So far, there are no well-established, specific medical treatments for tinnitus that provide replicable reduction of tinnitus and annoyance due to it [17]. The pharmacological effects of neramexane make it an interesting compound that might interfere in a positive manner with the pathophysiological processes involved in subjective tinnitus. Therefore we performed a randomized, double-blind, placebo-controlled clinical trial to assess the effect of neramexane in patients with moderate to severe tinnitus.

Methods

This Phase II clinical trial was conducted at 37 centers in Austria and Germany as a randomized, placebo-controlled, double-blind, parallel-group, four-arm, dose-ranging study of neramexane in patients with moderate to severe subjective tinnitus. The study was compliant with the Declaration of Helsinki and was approved by Health Authorities and Ethics Committees and registered as NCT00405886 at ClinicalTrials.gov.

Patients 18 to 65 years of age at screening with a clinical diagnosis of persistent, subjective, moderate to severe, uni- or bilateral tinnitus present for at least 3 months but not more than 18 months were included. Diagnosis of these patients included a complete physical and ear, nose and throat examination and also included psychoacoustic measures and questionnaires including the Tinnitus Interview. In order to differentiate and characterize tinnitus patients in more detail, study recipients were subjected to puretone audiometry, tinnitus pitch and loudness matching and tinnitus masking. An auscultation around the ear and neck to check for vascular turbulences, inspection of the ear canal and the tympanic membrane, observation for nystagmus and tuning fork testing according to Weber and Rinne for unilateral, conductive, or sensorineural hearing loss were also performed.

Subjective tinnitus severity was graded using the 12-item German version (THI-12, German: TBF-12) of the 25-item English 'Tinnitus Handicap Inventory' (THI) patient questionnaire [18] and the physician's Clinical Global Impression of Tinnitus Severity (CGI-S) scale. Each question of the THI-12 can be answered by the patient with either 'often' (2points), 'sometimes' (1 point) or 'never' (0 points) with a maximum total score of 24 indicating most severe suffering from tinnitus. The CGI-S asks physicians to rate their patients' tinnitus severity based on their past experience with other patients with the same diagnosis and ranges from 1 (normal, not at all ill) to 7 (extremely ill). All patients included in the study were considered to have moderate to severe subjective tinnitus according to a THI-12 total score ≥9 and a CGI-S score of ≥4 at both screening and baseline. Patients had to have a body mass index (BMI) ≥18 kg/m2 and ≤32 kg/m2 and no clinically relevant abnormalities following physical examination and laboratory evaluation. Women of childbearing potential were required to practice adequate contraception. All patients provided written informed consent.
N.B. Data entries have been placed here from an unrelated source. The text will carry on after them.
Lemma slot_read i k s :
  map fst fs !! i = Some k -> slots !! i = Some s -> tree_values k t = slot_values s.
Proof.
  intros Hk Hi. destruct (flatten_slot _ _ _ _ _ _ _ Hread Hk Hi) as (ms & -> & Hm).
  by apply map_slot_values.
Qed.

Lemma optional_sent {A} (de : Tree -> option A) (ser : A -> Tree) (f : Tree -> Tree) i k s o :
  map fst fs !! i = Some k -> slots !! i = Some s -> optional de s = Some o ->
  In (k, ser <$> o) fs -> (forall x a, de x = Some a -> f x = ser a) ->
  sent_as f k t body.
Proof.
  intros Hk Hi Ho Hm Hf. unfold sent_as. rewrite (declared_member k _ Hm), (slot_read i k s Hk Hi).
  destruct s as [x| |]; cbn in Ho; [|by injection Ho as <-|discriminate].
  unfold de_opt in Ho. destruct x; [by injection Ho as <-|..];
    (destruct (de _) as [a|] eqn:E; [|discriminate]; injection Ho as <-; cbn; by rewrite (Hf _ _ E)).
Qed.

Lemma required_sent {A} (de : Tree -> option A) (ser : A -> Tree) (f : Tree -> Tree) i k s a :
  map fst fs !! i = Some k -> slots !! i = Some s -> required de s = Some a ->
  In (k, Some (ser a)) fs -> de SNull = None -> (forall x a, de x = Some a -> f x = ser a) ->
  sent_as f k t body.
Proof.
  intros Hk Hi Ha Hm Hn Hf. destruct s as [x| |]; try discriminate.
  apply (optional_sent de ser f i k (Given x) (Some a)); try done.
  cbn in *. unfold de_opt. destruct x; [congruence|by rewrite Ha..].
Qed.

End Flattened.

(** *** What is read of a value is written as it was *)

Lemma string_as_read x s : de_string x = Some s -> id x = SStr s.
Proof. destruct x; try discriminate. by intros [= ->]. Qed.
Lemma bool_as_read x b : de_bool x = Some b -> id x = SBool b.
Proof. destruct x; try discriminate. by intros [= ->]. Qed.
Lemma u32_as_read x z : de_u32 x = Some z -> id x = SInt z.
Proof.
  destruct x as [| |z'| | | |]; try discriminate. unfold de_u32, de_uint.
  destruct (_ && _); [|discriminate]. by intros [= ->].
Qed.
Lemma f32_as_read x v : de_f32 x = Some v -> f32_sent x = ser_f32 v.
Proof. unfold f32_sent. by intros ->. Qed.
Patients were excluded if they presented with intermittent or pulsatile tinnitus or tinnitus as a concomitant symptom of another otological/neurological condition (e.g. otitis media). Patients with conductive hearing impairment were also excluded (air conduction threshold >20 dB worse than bone conduction threshold in at least two tested frequencies).

In addition, patients with epilepsy, acoustic neuroma, multiple sclerosis, serious head/cervical trauma with residual deficits, anamnestic HIV infection or any other clinically relevant neurological or psychiatric disorder or systemic disease (e.g. cardiac disease) following physical examination or assessment of medical history were excluded. Patients could not have received any other concomitant pharmacologic or non-pharmacologic treatment for tinnitus in the 28 days prior to screening (30 days if an investigational drug), including sound generators, counseling, behavioral therapy and psychotherapy. Pregnant and breastfeeding women were excluded.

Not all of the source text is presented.